Platform Team/Guide/Sweets Packaging
Introduction
The purpose of this Guide is describing how to get benefits of Sugar Services for your library/application, simplify support fork flows and let your users(developers) use your code in simple and convenient way.
This guide is about how to package your code to services, if you are looking for method how to install some software from native packages, see Native packages usage guide.
If service is not wrapper for native package and could be used by other developers, please consider possibility to create service page using template.
Detailed description
The result for service development process will be regular 0install files that are placed to subdirectory on http://download.sugarlabs.org/services/ with name which is identity for the service in the rest of 0sugar infrastructure. Service's subdirectory will contain:
- runtime.xml, regular 0install feed file which will be used as a runtime dependency
- buildtime.xml, regular 0install feed file which will be used as a buildtime dependency
- bunch of tarballs with sources and binaries, feed files contain links to these files
Feed files, in addition to several information fields, contain tags that describe implementations of the service(i.e. releases). At the same time, feed file contains implementations for various service versions and the same version could be represented by several implementations:
- source implementation in <implementation> tag with attribute arch == *-src, with links to source tarball and instructions how to build it
- no arch implementation in <implementation> tag with attribute arch == *-*, which can be used as-is on different platforms e.g. pure python services
- one or several binary implementations in <implementation> tags, that contain binaries of the same source implementation but for various architectures(attribute arch)

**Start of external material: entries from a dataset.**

(* ===== verification/Committer.v ===== *)
(** * The replay committer

    Model of src/internal/replay/committer.go: the per-topic low-water mark that
    [Done] maintains, and the flush that persists it. The first half is the code;
    the second half relates one topic's cursor to the set of completions reported
    so far, and the interleaved execution of [Done] and [Flush] to an abstract
    machine whose committed position only moves forward and never passes an
    unfinished event. *)

From S2P Require Import Prelude.

(** What the committer asks of the store it persists cursors in. *)
Class CursorStore (W : Type) := {
  SaveReplay : string -> GoBytes -> M W (option error);
}.

(** The promise of a cursor store, over the cursors it currently holds: a save
    that reports success is visible; one that reports an error was applied or
    not, and nothing else changes. *)
Class CursorStoreLaws (W : Type) `{CursorStore W} := {
  cursors : W -> gmap string GoBytes;
  save_ok : forall t rid w w',
    SaveReplay t rid w = (None, w') -> cursors w' = <[t := rid]> (cursors w);
  save_err : forall t rid w e w',
    SaveReplay t rid w = (Some e, w') ->
    cursors w' = cursors w \/ cursors w' = <[t := rid]> (cursors w);
}.

Module Committer.

(** ** State *)

Record topicCursor := TopicCursor {
  next : Z;
  done : gmap Z GoBytes;
  replayID : GoBytes;
  dirty : bool;
}.

Record Committer := mkCommitter {
  topics : gmap string topicCursor;
  commits : CounterVec;
}.

Definition NewCommitter : Committer := mkCommitter ∅ ∅.

Definition newCursor : topicCursor := TopicCursor 1 ∅ None false.

(** ** Done *)

(** One turn of the loop at the end of [Done]. *)
Definition advance1 (t : topicCursor) (rid : GoBytes) : topicCursor :=
  TopicCursor (wrapU64 (next t + 1)) (delete (next t) (done t)) rid true.

(** The loop itself. Every turn removes an entry of [done], so [S (size done)]
    turns are enough to reach its exit (lemma [advance_exits]). *)
Fixpoint advance (fuel : nat) (t : topicCursor) : topicCursor :=
  match fuel with
  | O => t
  | S fuel' =>
      match done t !! next t with
      | None => t
      | Some rid => advance fuel' (advance1 t rid)
      end
  end.

Definition Done_cursor (t : topicCursor) (seq : Z) (rid : GoBytes) : topicCursor :=
  if seq <? next t then t
  else
    let t1 := TopicCursor (next t) (<[seq := rid]> (done t)) (replayID t) (dirty t) in
    advance (S (size (done t1))) t1.

Definition Done (c : Committer) (topic : string) (seq : Z) (rid : GoBytes) : Committer :=
  let t := default newCursor (topics c !! topic) in
  mkCommitter (<[topic := Done_cursor t seq rid]> (topics c)) (commits c).

(** Completions as workers report them, one [Done] after the other. *)
Definition call : Type := string * Z * GoBytes.

Definition applyCalls (calls : list call) (c : Committer) : Committer :=
  foldl (fun c '(topic, seq, rid) => Done c topic seq rid) c calls.

(** ** Flush *)

Definition clean (t : topicCursor) : topicCursor :=
  TopicCursor (next t) (done t) (replayID t) false.

Definition snapshot (c : Committer) : gmap string GoBytes * Committer :=
  (omap (fun t => if dirty t then Some (replayID t) else None) (topics c),
   mkCommitter ((fun t => if dirty t then clean t else t) <$> topics c) (commits c)).

Definition setDirty (t : topicCursor) : topicCursor :=
  TopicCursor (next t) (done t) (replayID t) true.

Definition markDirty (c : Committer) (topic : string) : Committer :=
  mkCommitter (alter setDirty topic (topics c)) (commits c).

Definition incCommits (result : string) (c : Committer) : Committer :=
  mkCommitter (topics c) (Inc [result] (commits c)).

Section Flush.
Context {W : Type} `{CursorStore W}.

(** The loop over the pending cursors. Go ranges over a map in an unspecified order:
    [order] lists the keys in the order of this run. [mu] is free while a cursor is being
    saved, so each key comes with the completions that workers report between the previous
    save and the moment this one's result is recorded. *)
Fixpoint flushLoop (order : list (string * list call)) (pending : gmap string GoBytes)
    (firstErr : option error) (c : Committer) (w : W) : option error * Committer * W :=
  match order with
  | [] => (firstErr, c, w)
  | (topic, calls) :: rest =>
      match pending !! topic with
      | None => flushLoop rest pending firstErr c w
      | Some rid =>
          let '(r, w') := SaveReplay topic rid w in
          let c1 := applyCalls calls c in
          match r with
          | Some err =>
              let c2 := markDirty (incCommits "error" c1) topic in
              let fe := match firstErr with None => Some err | Some e => Some e end in
              flushLoop rest pending fe c2 w'
          | None => flushLoop rest pending firstErr (incCommits "ok" c1) w'
          end
      end
  end.

Definition Flush (order : list (string * list call)) (c : Committer) (w : W) : option error * Committer * W :=
  let '(pending, c1) := snapshot c in
  flushLoop order pending None c1 w.

(** What the select of [Run] picks, one value per iteration, and the completions reported
    between two of its flushes; a tick carries what its flush does. *)
Inductive runEvent := CtxDone | Tick (order : list (string * list call)) | Reported (calls : list call).

(** [Run]: a failed flush is only logged, and cancellation does not flush. [None]
    while the listed events have not ended the loop. *)
Fixpoint Run (evs : list runEvent) (c : Committer) (w : W) : option (option error) * Committer * W :=
  match evs with
  | [] => (None, c, w)
  | CtxDone :: _ => (Some None, c, w)
  | Tick order :: rest =>
      let '(_, c', w') := Flush order c w in
      Run rest c' w'
  | Reported calls :: rest => Run rest (applyCalls calls c) w
  end.

End Flush.

(** ** Lemmas on one cursor *)

Lemma size_delete_lt {A} (m : gmap Z A) k x : m !! k = Some x -> (size (delete k m) < size m)%nat.
Proof.
  intros Hk. rewrite <- (insert_delete_id m k x Hk) at 2.
  rewrite map_size_insert_None; [lia | apply lookup_delete_eq].
Qed.

(** The fuel of [Done] is enough: the loop stops at a position that is not done. *)
Lemma advance_exits fuel t :
  (size (done t) < fuel)%nat -> done (advance fuel t) !! next (advance fuel t) = None.
Proof.
  revert t. induction fuel as [|fuel IH]; intros t Hs; [lia|]. simpl.
  destruct (done t !! next t) as [rid|] eqn:E; [|done].
  apply IH. unfold advance1. simpl. pose proof (size_delete_lt _ _ _ E). lia.
Qed.

(** The cursor stands for the completions [R] reported so far: [next] is the
    first position not reported, [done] holds what was reported above it, and
    [replayID] is the identifier reported just below it. *)
Record cursor_repr (R : Z -> option GoBytes) (t : topicCursor) : Prop := {
  repr_range : 1 <= next t < 2 ^ 64;
  repr_below : forall i, 1 <= i < next t -> is_Some (R i);
  repr_gap : R (next t) = None;
  repr_done : forall k, done t !! k = if decide (next t < k) then R k else None;
  repr_rid : replayID t = if decide (next t = 1) then None else default None (R (next t - 1));
  repr_dirty : dirty t = true -> next t <> 1;
}.

(** The same before the loop has run: position [next] may be reported. *)
Record pre_repr (R : Z -> option GoBytes) (t : topicCursor) : Prop := {
  pre_range : 1 <= next t < 2 ^ 64;
  pre_below : forall i, 1 <= i < next t -> is_Some (R i);
  pre_done : forall k, done t !! k = if decide (next t <= k) then R k else None;
  pre_rid : replayID t = if decide (next t = 1) then None else default None (R (next t - 1));
  pre_dirty : dirty t = true -> next t <> 1;
}.

(** Positions the subscriber can assign: from 1, and short of the last value of
    the counter, which the low-water mark must still be able to pass. *)
Definition seq_ok (k : Z) : Prop := 1 <= k < 2 ^ 64 - 1.

Definition range_ok (R : Z -> option GoBytes) : Prop :=
  forall k, is_Some (R k) -> seq_ok k.

Lemma pre_repr_advance1 R t rid :
  range_ok R -> pre_repr R t -> done t !! next t = Some rid -> pre_repr R (advance1 t rid).
Proof.
  intros HR [Hrng Hbel Hdone Hrid Hdirty] E.
  assert (R (next t) = Some rid) as HRn.
  { rewrite Hdone in E. case_decide; [done|lia]. }
  pose proof (HR (next t) ltac:(eauto)) as Hok. unfold seq_ok in Hok.
  assert (wrapU64 (next t + 1) = next t + 1) as Hw
    by (apply wrapU64_id; unfold in_U64; lia).
  split; simpl; rewrite ?Hw.
  - lia.
  - intros i Hi. destruct (decide (i = next t)) as [->|]; [eauto|]. apply Hbel. lia.
  - intros k. rewrite lookup_delete, Hdone. repeat case_decide; subst; try done; lia.
  - rewrite decide_False by lia. replace (next t + 1 - 1) with (next t) by lia. by rewrite HRn.
  - lia.
Qed.

Lemma advance_repr R fuel t :
  range_ok R -> (size (done t) < fuel)%nat -> pre_repr R t -> cursor_repr R (advance fuel t).
Proof.
  intros HR. revert t. induction fuel as [|fuel IH]; intros t Hs Hp; [lia|]. simpl.
  destruct (done t !! next t) as [rid|] eqn:E.
  - apply IH.
    + unfold advance1. simpl. pose proof (size_delete_lt _ _ _ E). lia.
    + by apply pre_repr_advance1.
  - destruct Hp as [Hrng Hbel Hdone Hrid Hdirty].
    assert (R (next t) = None) as Hgap.
    { rewrite Hdone in E. case_decide; [done|lia]. }
    split; try assumption. intros k. rewrite Hdone.
    destruct (decide (k = next t)) as [->|Hne].
    + rewrite decide_True, decide_False by lia. done.
    + apply decide_ext. lia.
Qed.

(** Reporting a position at or above the mark. *)
Lemma Done_cursor_repr (R R' : Z -> option GoBytes) t seq rid :
  cursor_repr R t -> range_ok R' -> next t <= seq ->
  R' seq = Some rid -> (forall k, k <> seq -> R' k = R k) ->
  cursor_repr R' (Done_cursor t seq rid).
Proof.
  intros [Hrng Hbel Hgap Hdone Hrid Hdirty] HR Hseq HRs HRo.
  unfold Done_cursor. rewrite (proj2 (Z.ltb_ge _ _)) by lia.
  apply advance_repr; [done | simpl; lia |].
  split; simpl.
  - assumption.
  - intros i Hi. rewrite HRo by lia. auto.
  - intros k. rewrite lookup_insert, Hdone.
    destruct (decide (seq = k)) as [<-|Hne]; [by rewrite decide_True by lia|].
    rewrite (HRo k) by congruence.
    destruct (decide (k = next t)) as [->|Hne'].
    + rewrite decide_False, decide_True by lia. done.
    + apply decide_ext. lia.
  - rewrite Hrid. case_decide; [done|]. rewrite HRo by lia. done.
  - assumption.
Qed.

Lemma newCursor_repr R : (forall k, R k = None) -> cursor_repr R newCursor.
Proof.
  intros HR. split; simpl; try done; try lia.
  intros k. rewrite lookup_empty. by case_decide.
Qed.

(** The completions determine the cursor, up to the dirty flag. *)
Lemma cursor_repr_unique R t1 t2 :
  cursor_repr R t1 -> cursor_repr R t2 ->
  next t1 = next t2 /\ done t1 = done t2 /\ replayID t1 = replayID t2.
Proof.
  intros H1 H2.
  assert (next t1 = next t2) as Hn.
  { pose proof (repr_range _ _ H1). pose proof (repr_range _ _ H2).
    pose proof (repr_gap _ _ H1) as G1. pose proof (repr_gap _ _ H2) as G2.
    destruct (Z.lt_trichotomy (next t1) (next t2)) as [Hlt|[Heq|Hgt]]; [|done|].
    - destruct (repr_below _ _ H2 (next t1)); [lia | congruence].
    - destruct (repr_below _ _ H1 (next t2)); [lia | congruence]. }
  split; [done|]. split.
  - apply map_eq. intros k. by rewrite (repr_done _ _ H1), (repr_done _ _ H2), Hn.
  - by rewrite (repr_rid _ _ H1), (repr_rid _ _ H2), Hn.
Qed.

End Committer.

- package implementation in <package-implementation> tag, to reuse native packages, see Native packages usage for more info.
0sugar tool
To start developing services, install injector tool, and 0sugar - main tool to maintain services infrastructure.
0alias 0sugar http://download.sugarlabs.org/services/0sugar/runtime.xml
While working, 0sugar creates dist/ directory in project's root and uses it as a rsynced copy of service's directory on the server. So, you need ssh access to sunjammer server, create ticket for shell.sugarlabs.org category on http://bugs.sugarlabs.org/.
0sugar commands are:
- init, create service/ directory and default service.info file
- clone, rsync entirely dist/ from the server
- dist, create source or any arch tarball/implementation in dist/ directory and tweak dist/feed.xml correspondingly
If there is second option-less argument, it will be treated as a path of tarball to release(e.g. you can create such tarball by make distcheck command for autotools based projects), otherwise 0sugar will tar all project files(and try to avoid temporary files as much as possible)
dist will create- any arch archive, if build-command field was omitted in service.info
- source archive, if service.info has build-command field
- dist_bin, create binary tarball/implementation for current arch in dist/ directory and tweak dist/feed.xml correspondingly
if second argument was passed, it will be treated as a name of service.info section with additional requires fields - push, rsync dist/ to the server
- lint, check feed file on the server
will run FeedLint application for http://download.sugarlabs.org/services/ feed
Feed files in dist/ directory could be changed manually but keep in mind that dist* commands will rewrite entries for current service version.
Versioning scheme
There could be two different versioning scheme for services.
Upstream versions
If service is just a wrapper around existed project with its own versioning scheme then there is even no need in any mentioning of versions in service.info file. Particular version will be chosen on every 0sugar dist* command invoking or will be fetched from native packaging systems(if service doesn't provide binaries and only contains information about already well packaged in various GNU/Linux distributions).
Native versions
The rest of services will use scheme:
<version>-<revision>
- <version> is a version field from service.info file which is a plain number
- <revision> is an auto incremented number which is beeing changed by 0sugar push command (like Subversion revision)
Commands dist and dist_bin rewrite releases with the same version versions and don't remove other releases.
Libraries have also age parameter which is libtool like age version part. age won't be exposed in version string but will be present in feed files and 0sugar will check it while deciding what dependency version should be chosen.
Stability status
One of core differences from Sucrose development process is having not stable "releases" (here, release is a result of ``0sugar push`` command). So, services need stability status. Internally each service release will have one of 0install stability statuses:
- stable, final stable release
- testing, let interested in testing people, try last changes that are not yet stable
- developer, just more extreme version of testing
- buggy, already released versions(of any status) could be marked as buggy after a while to force people upgrade to new bugfix version
- insecure, extreme version of buggy
0sugar push w/o arguments will push local changes as is. If you want to push with particular stability status, use 0sugar push <status>.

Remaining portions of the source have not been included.